DEPOIS DO NEOLIBERALISMO
Autor: Joseph E. Stiglitz

07-06-2019

Que tipo de sistema económico é mais conducente ao bem-estar humano? Essa pergunta tende a definir a era atual, porque, depois de 40 anos de neoliberalismo nos Estados Unidos e noutras economias avançadas, sabemos o que não funciona.

A experiência neoliberal - impostos mais baixos para os ricos, desregulamentação dos mercados de trabalho e de produtos, financeirização e globalização - tem sido um fracasso espetacular. O crescimento é menor do que era no quarto de século após a Segunda Guerra Mundial e a maior parte acumulou-se no topo da escala de rendimentos. Após décadas de rendimentos estagnados ou mesmo em queda para os que estão abaixo, o neoliberalismo tem de ser declarado morto e enterrado.

Na disputa para ser seu sucessor, existem pelo menos três grandes alternativas políticas: o nacionalismo de extrema direita, o reformismo de centro-esquerda e a esquerda progressista (com a centro-direita a representar o fracasso neoliberal). E, no entanto, com exceção da esquerda progressista, essas alternativas continuam ligadas a alguma forma de ideologia que expirou (ou deveria ter expirado).

A centro-esquerda, por exemplo, representa o neoliberalismo com um rosto humano. O seu objetivo é trazer as políticas do ex-presidente dos EUA, Bill Clinton, e do ex-primeiro ministro britânico, Tony Blair, para o século XXI, fazendo apenas leves revisões dos modos predominantes de financeirização e globalização. Enquanto isso, a direita nacionalista renega a globalização, culpando os migrantes e os estrangeiros por todos os problemas de hoje. No entanto, como demonstrou a presidência de Donald Trump, não está menos empenhada - pelo menos na sua variante americana - nas reduções fiscais para os ricos, na desregulamentação e na redução ou eliminação de programas sociais.

Em contrapartida, o terceiro campo defende o que eu chamo de capitalismo progressivo, que prescreve uma agenda económica radicalmente diferente, baseada em quatro prioridades. A primeira é restaurar o equilíbrio entre os mercados, o Estado e a sociedade civil. O lento crescimento económico, a crescente desigualdade, a instabilidade financeira e a degradação ambiental são problemas que nasceram do mercado e, portanto, não podem ser e não serão resolvidos só pelo mercado. Os governos têm o dever de limitar e moldar os mercados através de normas ambientais, de saúde, de segurança ocupacional e outros tipos de regulamentação. É também tarefa do governo fazer o que o mercado não pode fazer ou não fará, tal como investir ativamente em investigação básica, tecnologia, educação e saúde dos seus eleitores.

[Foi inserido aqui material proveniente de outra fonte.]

(** * CRUD feature endpoints of the Hono backend: listing, adding, editing

    A shallow embedding of the endpoint templates of the backend feature
    skill (`list-<entities>.ts`, `add-<entity>.ts`, `edit-<entity>.ts`,
    `schemas.ts`) over a model of the PostgreSQL table they query through
    Drizzle.  Handlers are written in a small state-and-exception monad: the
    state is the table together with a journal of the statements sent to it,
    an exception is a rejected `await` on the database client. *)

From Stdlib Require Import List ZArith Lia Bool Arith String Ascii QArith Qround Permutation.
Import ListNotations.

Open Scope Z_scope.

(** ** Text: SQL LIKE patterns and substrings *)

Definition text := list ascii.

Definition percent : ascii := "%"%char.
Definition underscore : ascii := "_"%char.
Definition backslash : ascii := "\"%char.

(** PostgreSQL's [LIKE]: [%] stands for any run of characters, [_] for any
    one character, a backslash makes the next pattern character literal, every
    other character stands for itself, upper and lower case being different
    characters.  The whole value has to be matched.  (A pattern that ends right
    after a backslash is an error in PostgreSQL; here it matches nothing, and
    [dangling_escape] below tells such patterns.) *)
Fixpoint like_match (p : text) : text -> bool :=
  match p with
  | [] => fun s => match s with [] => true | _ :: _ => false end
  | c :: p' =>
      if Ascii.eqb c percent then
        fix any (s : text) : bool :=
          like_match p' s || match s with [] => false | _ :: s' => any s' end
      else if Ascii.eqb c underscore then
        fun s => match s with [] => false | _ :: s' => like_match p' s' end
      else if Ascii.eqb c backslash then
        match p' with
        | [] => fun _ => false
        | d :: p'' =>
            fun s => match s with
                     | [] => false
                     | x :: s' => Ascii.eqb x d && like_match p'' s'
                     end
        end
      else
        fun s => match s with
                 | [] => false
                 | x :: s' => Ascii.eqb x c && like_match p' s'
                 end
  end.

A segunda prioridade é reconhecer que a “riqueza das nações” é o resultado da investigação científica – aprender sobre o mundo ao nosso redor - e da organização social que permite que grandes grupos de pessoas trabalhem juntos pelo bem comum. Os mercados ainda têm um papel crucial na facilitação da cooperação social, mas só cumprem esse objetivo se forem governados pelo Estado de Direito e sujeitos a controlos democráticos. Caso contrário, as pessoas podem ficar ricas a explorar os outros, ao extraírem riquezas através da procura de rendimentos, em vez de criarem riqueza por meio da genuína engenhosidade. Muitos dos ricos de hoje seguiram o caminho da exploração para chegarem à posição que estão. Foram bem servidos pelas políticas de Trump, que encorajaram a procura de rendimentos enquanto destruíam as fontes subjacentes de criação de riqueza. O capitalismo progressivo procura fazer exatamente o oposto.

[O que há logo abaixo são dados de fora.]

(** The other goroutine writes nothing to the backend. *)
Lemma backendToClient_spec (clientConn backendConn c' b' : Conn) :
  backendToClient clientConn backendConn = (c', b') ->
  outgoing b' = outgoing backendConn.
Proof.
  unfold backendToClient.
  destruct (io_Copy clientConn backendConn) as [[r c1] b1] eqn:Hc.
  destruct (Conn_CloseWrite c1) as [e c2]. intros [= _ <-].
  apply io_Copy_spec in Hc. destruct Hc as ((_ & Hout & _) & _). exact Hout.
Qed.

Section SniProxyProps.

Variable unicodeLower : string -> string.
Variable config : Config.
Variable hs : Handshake.
Variable now : Time.
Variable dial : string -> string -> error + Conn.

Local Abbreviation handle := (handleConnection unicodeLower config hs now dial).

(** Once the ClientHello has been sniffed, [handleConnection] dials the
    address computed from its server name, and relays when the dial
    succeeds. *)
Lemma handleConnection_sniffed (clientConn conn1 : Conn)
    (hello : ClientHelloInfo) (peeked : Buffer) :
  closed clientConn = false ->
  peekClientHello hs
    (snd (Conn_SetReadDeadline (Time_Add now (5 * Second)) clientConn))
    = Returns ((Some hello, Some peeked, None), conn1) ->
  unread clientConn = peeked ++ unread conn1 /\
  exists conn2,
    incoming conn2 = incoming conn1 /\ closed conn2 = false /\
    handle clientConn =
      match dial "tcp" (targetHost unicodeLower config hello) with
      | inl err =>
          Returns (closeAll (mkProxied conn2 None
                     [("tcp", targetHost unicodeLower config hello)] [err]))
      | inr backendConn =>
          let '(c, b) := relay peeked conn2 backendConn in
          Returns (closeAll (mkProxied c (Some b)
                     [("tcp", targetHost unicodeLower config hello)] []))
      end.
Proof.
  intros Hcl Hpeek.
  destruct (Conn_SetReadDeadline_open (Time_Add now (5 * Second)) _ Hcl)
    as (c1 & Hset & Hin1 & Hcl1 & _).
  rewrite Hset in Hpeek. simpl in Hpeek.
  destruct (peekClientHello_spec _ _ _ _ Hpeek) as (Hfr & h & p & Hres & Hun).
  injection Hres as <- <-.
  assert (Hcl' : closed conn1 = false)
    by (destruct Hfr as (_ & _ & _ & _ & _ & _ & ->); exact Hcl1).
  destruct (Conn_SetReadDeadline_open zeroTime _ Hcl') as (c2 & Hset2 & Hin2 & Hcl2 & _).
  split.
  { unfold unread in *. rewrite <- Hin1. exact Hun. }
  exists c2. split; [exact Hin2|]. split; [exact Hcl2|].
  unfold handleConnection. rewrite Hset, Hpeek, Hset2.
  destruct (dial _ _) as [err|backendConn]; [reflexivity|].
  destruct (relay _ _ _). reflexivity.
Qed.

End SniProxyProps.

(** C2, as amended. For a connection whose ClientHello has been
    sniffed, [handleConnection] makes one dial, over TCP: when the
    lower-cased server name equals the configured host, to that host name
    on port 8443 (not to 127.0.0.1); otherwise to the lower-cased server
    name on port 443. *)
Theorem handleConnection_dials_by_server_name
    (unicodeLower : string -> string) (config : Config) (hs : Handshake)
    (now : Time) (dial : string -> string -> error + Conn)
    (clientConn conn1 : Conn) (hello : ClientHelloInfo) (peeked : Buffer) :
  closed clientConn = false ->
  peekClientHello hs
    (snd (Conn_SetReadDeadline (Time_Add now (5 * Second)) clientConn))
    = Returns ((Some hello, Some peeked, None), conn1) ->
  let name := strings.ToLower unicodeLower (ServerName hello) in
  exists w,
    handleConnection unicodeLower config hs now dial clientConn = Returns w /\
    dialed w =
      [("tcp", if decide (name = Host config)
               then JoinHostPort (Host config) "8443"
               else JoinHostPort name "443")].
Proof.
  intros Hcl Hpeek name.
  destruct (handleConnection_sniffed unicodeLower config hs now dial _ _ _ _ Hcl Hpeek)
    as (_ & conn2 & _ & _ & Hrun).
  assert (Htarget : targetHost unicodeLower config hello =
                    if decide (name = Host config)
                    then JoinHostPort (Host config) "8443"
                    else JoinHostPort name "443").
  { unfold targetHost. fold name. destruct (String.eqb_spec name (Host config)) as [Heq|Hne].
    - rewrite decide_True by exact Heq. rewrite Heq. reflexivity.
    - rewrite decide_False by exact Hne. reflexivity. }
  rewrite Hrun. destruct (dial _ _) as [err|backendConn].
  - eexists. split; [reflexivity|]. simpl. rewrite Htarget. reflexivity.
  - destruct (relay _ _ _) as [c b]. eexists. split; [reflexivity|].
    simpl. rewrite Htarget. reflexivity.
Qed.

Isto leva-nos à terceira prioridade: enfrentar o crescente problema do poder de mercado concentrado. Ao explorarem as vantagens da informação, comprando potenciais concorrentes e criando barreiras de entrada, as empresas dominantes ficam com capacidade de se empenharem na procura de rendimentos em grande escala, em detrimento de todos os outros. O aumento do poder do mercado empresarial, combinado com o declínio do poder de negociação dos trabalhadores, contribuem muito para explicar o porquê de a desigualdade ser tão alta e o crescimento tão morno. A menos que o governo assuma um papel mais ativo do que aquele que o neoliberalismo prescreve, esses problemas provavelmente tornar-se-ão muito piores, devido aos avanços na robótica e na inteligência artificial.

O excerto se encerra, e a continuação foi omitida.